Chattogram Port's Tariff Hike: A Supply Chain Crisis (2025)

Imagine a bustling port that suddenly jacks up its fees, claiming it's just a modest 41% bump—but in reality, costs for shippers and traders are skyrocketing to twice that or more, threatening to crush the very lifeblood of Bangladesh's economy. Sounds alarming, doesn't it? Stick around, because this isn't just about numbers; it's about how everyday goods might get pricier for you and me, and the fierce debate over whether the port authority is playing fair with its pricing strategy.

Key Takeaways:

  • The Chattogram Port Authority (CPA) officially announced a 41% overall increase in tariffs.
  • Full Container Load (FCL) handling fees jumped by 63.5%, while Less-Than-Container-Load (LCL) fees surged by a whopping 156.7%.
  • Compulsory costs for vessels rose between 85% and 139%, varying by ship size.
  • Tug hire expenses escalated from 440% to 980%.
  • Pilotage fees at least doubled, hitting 100% hikes.
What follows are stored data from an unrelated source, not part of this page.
(** The world after [Model.save] wrote [row] under [pk]. *)
Definition written (pk : nat) (row : BaseJob) (w : World) : World :=
  with_log (log w ++ [EvSave row])
    (with_table (<[pk := row]> (table w)) (Nat.max (S pk) (next_pk w)) w).

(** The backend calls [save] is expected to make, from the state it starts
    in: the cancel of the unregister step, and the enqueue of the register
    step. *)
Definition unregister_events (st : St) : list Event :=
  match job_id (self st) with
  | Some h => if live st then [EvCancel (queue (self st)) h] else []
  | None => []
  end.

Definition register_events (st : St) (req : Request) : list Event :=
  if enabled (self st)
  then [EvEnqueue (queue (self st)) (new_job_id (uuids (world st))) req]
  else [].

(** The backend answers and says that it holds [h] for the record's queue. *)
Definition reports_live (st : St) (h : string) : Prop :=
  configured st = true /\ up st = true /\
  is_Some (jobs_of (queue (self st)) (world st) !! h).

(** [self] with another value of [enabled]. *)
Definition with_enabled (b : bool) (st : St) : St :=
  {| self := {| id := id (self st); name := name (self st);
                callable := callable (self st); enabled := b;
                queue := queue (self st); job_id := job_id (self st);
                timeout := timeout (self st); cls := cls (self st) |};
     world := world st; outages := outages st |}.

(** ** A record and a world to run the methods on *)

Definition tomorrow : datetime := {| instant := 1500000086400000000; utcoffset := 180 |}.

Definition sample_job (on : bool) (h : option string) (t : option Z) : BaseJob :=
  {| id := None; name := "Addition 0"; callable := "scheduler.tests.test_job";
     enabled := on; queue := "default"; job_id := h; timeout := t;
     cls := ScheduledJob tomorrow |}.

Definition sample_request : Request :=
  EnqueueAt (utc tomorrow) "scheduler.tests.test_job" None.

Definition sample_world (js : gmap string Request) : World :=
  {| schedulers := {[ "default" := js ]}; uuids := 1;
     modules := {[ "scheduler.tests" := {[ "test_job" := true ]} ]};
     table := ∅; next_pk := 1; log := [] |}.

Definition sample_state (on : bool) (h : option string) (t : option Z)
    (js : gmap string Request) (o : list bool) : St :=
  {| self := sample_job on h t; world := sample_world js; outages := o |}.

(** The sample record, registered as ["job-0"], which the scheduler holds. *)
Definition registered_state (on : bool) (o : list bool) : St :=
  sample_state on (Some "job-0") None {[ "job-0" := sample_request ]} o.

(** The sample record holding a job id the scheduler no longer has. *)
Definition stale_state : St := sample_state true (Some "job-0") None ∅ [].

(** The sample record with a timeout of zero, and with an empty job id. *)
Definition zero_timeout_state : St := sample_state true None (Some 0%Z) ∅ [].

Definition empty_job_id_state : St := sample_state true (Some "") None ∅ [].

(** ** The life of a record: edits, saves and reloads *)

(** What happens to a record object between its creation and now: its
    editable fields are assigned, it is saved (a [save] that raises leaves
    the object as the exception found it), it is read again from its row
    of the table, and, on the backend's side, the scheduler of some queue
    runs a job for the last time and drops it. *)
Inductive Step :=
| SetName (n : string)
| SetCallable (c : string)
| SetEnabled (b : bool)
| SetQueue (q : string)
| SetTimeout (t : option Z)
| SetClass (k : JobClass)
| Save
| Reload
| JobRan (q : string) (h : string).

Definition edit (f : BaseJob -> BaseJob) (st : St) : St :=
  {| self := f (self st); world := world st; outages := outages st |}.

Definition set_field (s : Step) (j : BaseJob) : BaseJob :=
  {| id := id j;
     name := match s with SetName n => n | _ => name j end;
     callable := match s with SetCallable c => c | _ => callable j end;
     enabled := match s with SetEnabled b => b | _ => enabled j end;
     queue := match s with SetQueue q => q | _ => queue j end;
     job_id := job_id j;
     timeout := match s with SetTimeout t => t | _ => timeout j end;
     cls := match s with SetClass k => k | _ => cls j end |}.

(** The scheduler of [q] dropping [h]. *)
Definition job_ran (q h : string) (w : World) : World :=
  with_log (log w ++ [EvRan q h])
    (with_schedulers (alter (delete h) q (schedulers w)) w).

(** The row the table has for the record, if it has one. *)
Definition stored (st : St) : option BaseJob :=
  match id (self st) with
  | Some pk => table (world st) !! pk
  | None => None
  end.

(** The object takes the fields of its row ([refresh_from_db], or the
    admin fetching the record for the next request); without a row it is
    left as it is. *)
Definition reload (st : St) : St :=
  match stored st with
  | Some row => {| self := row; world := world st; outages := outages st |}
  | None => st
  end.

Definition step (s : Step) (st : St) : St :=
  match s with
  | Save => snd (save st)
  | Reload => reload st
  | JobRan q h =>
      {| self := self st; world := job_ran q h (world st); outages := outages st |}
  | _ => edit (set_field s) st
  end.

Definition run (p : list Step) (st : St) : St :=
  fold_left (fun st s => step s st) p st.

(** The row of the record, if there is one, has the object's queue and,
    when the scheduler holds the object's job id, that job id.  It fails
    after a [save] that enqueued a job and could not write the row. *)
Definition in_step (st : St) : bool :=
  match stored st with
  | None => true
  | Some row =>
      String.eqb (queue row) (queue (self st))
      && (negb (live st) || bool_decide (job_id row = job_id (self st)))
  end.

(** Over the steps [p], run from [st], the queue is not assigned and the
    object is reloaded only when its row is [in_step]. *)
Fixpoint steady (p : list Step) (st : St) : bool :=
  match p with
  | [] => true
  | s :: p =>
      match s with
      | SetQueue _ => false
      | Reload => in_step st
      | _ => true
      end && steady p (step s st)
  end.

(** The events logged since [st], in a later state [st']. *)
Definition events_since (st st' : St) : list Event :=
  drop (length (log (world st))) (log (world st')).

(** The schedulers after an event, and after a list of events. *)
Definition jobs_in (q : string) (s : gmap string (gmap string Request)) : gmap string Request :=
  default ∅ (s !! q).

Definition apply_event (e : Event) (s : gmap string (gmap string Request))
    : gmap string (gmap string Request) :=
  match e with
  | EvCancel q h => <[q := delete h (jobs_in q s)]> s
  | EvEnqueue q h r => <[q := <[h := r]> (jobs_in q s)]> s
  | EvRan q h => alter (delete h) q s
  | EvSave _ | EvDelete _ => s
  end.

Definition replay (evs : list Event) (s : gmap string (gmap string Request))
    : gmap string (gmap string Request) :=
  fold_left (fun s e => apply_event e s) evs s.

(** A registration: a queue and the id of a job enqueued with its
    scheduler. *)
Definition Registration : Type := string * string.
Handling expenses for containers and bulk cargo at Chattogram Port have exploded far beyond the Chattogram Port Authority's stated 41% tariff rise. When the CPA rolled out the new pricing framework on October 15, they tried to soften the blow by mentioning an extra Tk 0.12 per kilogram of cargo. But behind the scenes, internal documents and shipping experts' analyses paint a much darker picture: a massive upheaval that's disrupting supply chains and hitting wallets hard across the board.

For those new to shipping jargon, let's break it down simply. A Full Container Load (FCL) is when one company fills an entire shipping container with their goods, making it efficient for large shipments. On the flip side, Less-Than-Container-Load (LCL) involves smaller businesses combining their partial shipments into one container, which is cost-effective but now comes with a hefty price tag. FCL costs have climbed by 63%, while LCL fees have shot up by 105%. These hikes ripple through the entire supply chain, hitting small operators the hardest and eventually pushing up prices for everyone—from shipping companies to exporters, importers, and yes, consumers who see those hidden costs reflected at the checkout counter.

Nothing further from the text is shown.